Desainer melaporkan bahwa klien membuat keputusan akhir tentang proses desain karena merekalah yang membayarnya. Jika pelanggan tidak meminta aksesibilitas visual untuk diperhitungkan, desainer tidak akan terlalu memperhatikannya, sehingga menghalangi mereka menghabiskan waktu dan uang untuk membeli dan menggunakan alat tersebut.

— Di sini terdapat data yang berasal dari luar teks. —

Lemma read_mods_loop_encode ms b fuel c depth acc rest : mods_ok tables ms = true -> is_mod (Some b) = false ->
  at_ c (encode_mods ms ++ b :: rest) ->
  ((length ms < fuel)%nat -> (depth + length acc + length ms <= MAX_DEPTH)%nat ->
     exists c', read_mods_loop fuel c tables depth acc = Ok (acc ++ ms, c') /\ at_ c' (b :: rest))
  /\ (ms <> [] -> (MAX_DEPTH < depth + length acc + length ms)%nat -> read_mods_loop fuel c tables depth acc = Err TooDeep).
Proof.
  intros Hms Hb. revert fuel c acc. induction ms as [|m ms IH]; intros fuel c acc Hat.
  { split; [|done]. intros Hf _. destruct fuel as [|fuel]; [lia|]. rewrite read_mods_step, (peek_byte c _ Hat). cbn [head encode_mods flat_map app].
    rewrite Hb, app_nil_r. by exists c. }
  cbn [mods_ok forallb] in Hms. apply andb_true_iff in Hms as [Hm Hms]. destruct fuel as [|fuel]; [split; [simpl; lia|done]|].
  cbn [encode_mods flat_map] in Hat. fold (encode_mods ms) in Hat. rewrite <-!app_comm_cons in Hat. set (lead := if required m then _ else _) in Hat.
  rewrite read_mods_step, (peek_byte c _ Hat). cbn [head].
  assert (is_mod (Some lead) = true) as -> by (unfold lead; by destruct (required m)).
  destruct (read_byte lead c _ Hat) as [-> Hat1]. rewrite <-app_assoc in Hat1.
  destruct (read_scope_encode (modifier m) _ _ Hm Hat1) as (c2 & -> & Hat2). cbn [rbind length].
  assert (Ed : {| required := lead =? elem.CMOD_REQD; modifier := modifier m |} = m)
    by (destruct m as [req sc]; unfold lead; cbn [required modifier]; by destruct req).
  rewrite Ed. destruct (Nat.leb_spec MAX_DEPTH (depth + length acc)) as [Hle|Hgt]; [split; [lia|done]|].
  destruct (IH Hms fuel c2 (acc ++ [m]) Hat2) as [IHok IHerr]. rewrite length_app in IHok, IHerr. cbn [length] in *. rewrite <-app_assoc in IHok. split.
  - intros Hf Hd. apply IHok; lia.
  - intros _ Hd. destruct ms as [|m' ms]; [cbn [length] in Hd; lia|]. apply IHerr; [done|]. lia.
Qed.

Lemma read_mods_encode ms b c depth rest : mods_ok tables ms = true -> is_mod (Some b) = false ->
  at_ c (encode_mods ms ++ b :: rest) ->
  decodes (read_mods c tables depth) (is_empty ms || Nat.leb (depth + length ms) MAX_DEPTH) ms (b :: rest).
Proof.
  intros Hms Hb Hat. destruct (read_mods_loop_encode ms b (S MAX_DEPTH) c depth [] rest Hms Hb Hat) as [Hok Herr].
  cbn [length app] in *. rewrite Nat.add_0_r in *. unfold read_mods. destruct ms as [|m ms].
  - unfold decodes. cbn [is_empty orb]. rewrite read_mods_step, (peek_byte c _ Hat). cbn [head encode_mods flat_map app]. rewrite Hb. by exists c.
  - cbn [is_empty orb]. unfold decodes. destruct (Nat.leb_spec (depth + length (m :: ms)) MAX_DEPTH); [apply Hok; lia|by apply Herr].
Qed.

Lemma encode_element_head t : sig_ok tables t = true ->
  exists b r, encode_element t = b :: r /\ is_mod (Some b) = false /\ b <> elem.VOID.
Proof.
  destruct t as [p|[k|] s|[k|] s args|n|n|m|m r ss bs|[m|]|m|]; cbn [encode_element]; try done; intros _; do 2 eexists; (split; [reflexivity|]).
  all: try (by split). all: by destruct p || by destruct k.
Qed.

Lemma read_times_encode {A} (f : Cursor -> decoded A) (enc : A -> list Z) (fits : A -> bool) xs c rest :
  Forall (fun x => forall c rest, at_ c (enc x ++ rest) -> decodes (f c) (fits x) x rest) xs ->
  at_ c (flat_map enc xs ++ rest) -> decodes (read_times (length xs) f c) (forallb fits xs) xs rest.
Proof.
  intros Hxs. revert c. induction Hxs as [|x xs Hx _ IH]; intros c Hat; [by exists c|]. cbn [flat_map] in Hat. rewrite <-app_assoc in Hat.
  specialize (Hx c _ Hat). unfold decodes. cbn [length read_times forallb]. unfold decodes in Hx. destruct (fits x); cbn [andb].
  - destruct Hx as (c1 & -> & Hat1). cbn [rbind]. specialize (IH c1 Hat1). unfold decodes in IH. destruct (forallb fits xs).
    + destruct IH as (c2 & -> & Hat2). by exists c2.
    + by rewrite IH.
  - by rewrite Hx.
Qed.

Lemma read_all_encode {A} (f : Cursor -> decoded A) (enc : A -> list Z) (ok : A -> bool) xs c rest :
  (forall x c rest, ok x = true -> at_ c (enc x ++ rest) -> decodes (f c) true x rest) -> forallb ok xs = true ->
  at_ c (flat_map enc xs ++ rest) -> decodes (read_times (length xs) f c) true xs rest.
Proof.
  intros Hf Hxs Hat. assert (forallb (fun _ : A => true) xs = true) as <- by (by apply forallb_forall).
  apply (read_times_encode f enc (fun _ => true)); [|done]. apply forallb_Forall in Hxs. eapply Forall_impl; [exact Hxs|]. cbv beta. auto.
Qed.

(** Decoding a type after its modifiers. *)
Definition element_decodes (t : TypeSig) : Prop := sig_ok tables t = true -> forall depth c rest, at_ c (encode_element t ++ rest) ->
  decodes (decode_element c tables depth) (Nat.leb (depth + height t) MAX_DEPTH) t rest.

Lemma height_pos t : (1 <= height t)%nat.
Proof. destruct t; cbn [height]; lia. Qed.

Lemma modified_decodes m : element_decodes (ty m) -> modified_ok tables m = true -> forall depth c rest, at_ c (encode m ++ rest) ->
  decodes (decode c tables depth) (Nat.leb (depth + modified_height m) MAX_DEPTH) m rest.
Proof.
  intros Ht [Hms Hok]%andb_true_iff depth c rest Hat. destruct m as [ms t]. cbn [mods ty] in *. unfold encode in Hat. cbn [mods ty] in Hat.
  rewrite <-app_assoc in Hat. destruct (encode_element_head t Hok) as (b & r & E & Hb & _). specialize (Ht Hok (depth + length ms)%nat).
  rewrite E in Hat. destruct (is_empty ms || Nat.leb (depth + length ms) MAX_DEPTH)%bool eqn:Ef;
    pose proof (read_mods_encode ms b c depth (r ++ rest) Hms Hb Hat) as Hm; rewrite Ef in Hm; cbn [decodes] in Hm; rewrite decode_eq.
  - destruct Hm as (c1 & -> & Hat1). cbn [rbind]. specialize (Ht c1 rest). rewrite E in Ht. specialize (Ht Hat1).
    unfold modified_height. cbn [mods ty]. rewrite Nat.add_assoc. unfold decodes in *. destruct (Nat.leb _ MAX_DEPTH).
    + destruct Ht as (c2 & -> & Hat2). by exists c2.
    + by rewrite Ht.
  - rewrite Hm. apply orb_false_iff in Ef as [_ Ef%Nat.leb_gt]. unfold modified_height. cbn [mods ty]. pose proof (height_pos t).
    unfold decodes. by rewrite (proj2 (Nat.leb_gt _ _)) by lia.
Qed.

(** The first byte of an element. *)
Lemma decode_element_byte b r c depth : at_ c (b :: r) ->
  exists c1, at_ c1 r /\ decode_element c tables depth = if Nat.leb MAX_DEPTH depth then Err TooDeep else decode_payload decode b c1 tables depth.
Proof.
  intros Hat. destruct (read_byte b c r Hat) as [E Hat1]. exists (advance c 1). split; [done|]. unfold decode_element, decode_element_with.
  by rewrite E.
Qed.

Lemma read_array_shape_encode m rank sizes bounds c rest :
  (1 <=? rank) = true -> u29 rank = true -> (Z.of_nat (length sizes) <=? rank) = true -> forallb u29 sizes = true ->
  (Z.of_nat (length bounds) <=? rank) = true -> forallb i29 bounds = true ->
  at_ c (compress rank ++ compress (Z.of_nat (length sizes)) ++ flat_map compress sizes
         ++ compress (Z.of_nat (length bounds)) ++ flat_map compress_signed bounds ++ rest) ->
  decodes (read_array_shape c m) true (ArraySig m rank sizes bounds) rest.
Proof.
  intros H1%Z.leb_le Hr Hs%Z.leb_le Hss Hb%Z.leb_le Hbs Hat. pose proof (proj1 (u29_spec rank) Hr).
  unfold read_array_shape. destruct (need_read_compress _ _ _ Hr Hat) as (c1 & -> & Hat1). cbn [rbind].
  rewrite (proj2 (Z.eqb_neq rank 0)) by lia.
  destruct (need_read_compress (Z.of_nat (length sizes)) _ _ ltac:(apply u29_spec; lia) Hat1) as (c2 & -> & Hat2). cbn [rbind].
  rewrite (proj2 (Z.ltb_ge rank _)) by lia. rewrite Nat2Z.id.
  destruct (read_all_encode _ _ u29 sizes c2 _ (fun x c rest => need_read_compress x c rest) Hss Hat2) as (c3 & -> & Hat3). cbn [rbind].
  destruct (need_read_compress (Z.of_nat (length bounds)) _ _ ltac:(apply u29_spec; lia) Hat3) as (c4 & -> & Hat4). cbn [rbind].
  rewrite (proj2 (Z.ltb_ge rank _)) by lia. rewrite Nat2Z.id.
  destruct (read_all_encode _ _ i29 bounds c4 _ (fun x c rest => need_read_signed x c rest) Hbs Hat4) as (c5 & -> & Hat5). cbn [rbind].
  by exists c5.
Qed.

Lemma height_list_fits depth (args : list ModifiedType) :
  Nat.leb (depth + S (list_max (map modified_height args))) MAX_DEPTH
  = (Nat.ltb depth MAX_DEPTH && forallb (fun m => Nat.leb (S depth + modified_height m) MAX_DEPTH) args)%bool.
Proof.
  apply eq_true_iff_eq. rewrite andb_true_iff, forallb_forall, Nat.leb_le, Nat.ltb_lt.
  assert (Hm : forall k, (list_max (map modified_height args) <= k <-> forall m, In m args -> modified_height m <= k)%nat).
  { intros k. rewrite list_max_le, List.Forall_map, List.Forall_forall. done. }
  split.
  - intros H. split; [lia|]. intros m Hin. apply Nat.leb_le.
    pose proof (proj1 (Hm (list_max (map modified_height args))) (le_n _) m Hin). lia.
  - intros [Hd H]. assert (list_max (map modified_height args) <= MAX_DEPTH - S depth)%nat; [|lia].
    apply Hm. intros m Hin. specialize (H m Hin). apply Nat.leb_le in H. lia.
Qed.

Namun, Da Silva Vieira, Badke-Schaub, Fernandes, dan Fonseca (2011) melaporkan bahwa pelanggan dan “non-desainer” lainnya memiliki lebih sedikit masukan dalam keputusan desain dibandingkan desainer.
Hal ini menimbulkan pertanyaan apakah desainer benar-benar membutuhkan klien untuk menuntut agar pertimbangan diberikan terhadap aksesibilitas visual, atau apakah desainer memiliki tanggung jawab untuk memberikan pertimbangan.
Aksesibilitas visual dan pengalaman klien
Komunikasi yang buruk antara klien dan desainer dapat menghalangi aksesibilitas visual untuk dipertimbangkan dalam industri desain grafis. Kita perlu mengembangkan alat yang membantu komunikasi antara klien dan desainer tentang aksesibilitas visual dalam desain grafis. Hal ini mungkin termasuk mengadaptasi alat yang sudah ada seperti alat simulasi gangguan penglihatan (Goodman-Deane, Langdon, Clarkson, Caldwell, & Sarhan, 2007), atau mengembangkan alat baru.
Komunikasi antara desainer dan klien juga dapat ditingkatkan dengan mengembangkan kode etik, yang menekankan tanggung jawab kedua kelompok untuk mempromosikan isu-isu ini. Ada kebutuhan untuk mencari cara yang lebih tepat dalam mendistribusikan dan mempromosikan alat bantu aksesibilitas visual, untuk mengatasi kurangnya kesadaran akan alat bantu ini di industri. Misalnya, alat-alat ini harus disertakan dalam pendidikan desain grafis, namun juga dapat dipromosikan melalui situs web desain, blog, dan platform media sosial seperti tutorial YouTube.
Penelitian lebih lanjut diperlukan untuk mengeksplorasi alasan mengapa pentingnya aksesibilitas visual bagi pelanggan menurun seiring dengan pengalaman. Artikel ini menyajikan beberapa kemungkinan penjelasan, namun ini hanya dugaan dan memerlukan penyelidikan lebih lanjut. Makalah ini juga menyoroti pentingnya pengaruh pelanggan ketika menangani aksesibilitas visual, sebuah area yang luput dari perhatian penelitian saat ini.
Kita perlu menyelaraskan persepsi tentang pentingnya aksesibilitas visual, dan juga komunikasi tentang perlunya aksesibilitas visual, antara desainer grafis dan klien. Mengakui masalah ini dan mengambil langkah untuk memperbaiki situasi akan membantu meningkatkan aksesibilitas visual desain grafis untuk semua orang. Dalam Ergonomi Kontemporer dan Faktor Manusia 2015: Prosiding Konferensi Internasional Ergonomi dan Faktor Manusia 2015, Daventry, Northamptonshire, Inggris.
I DS 68e6: Prosiding konferensi internasional ke-18 tentang desain teknik (ICED 11), yang berdampak pada masyarakat melalui desain teknik.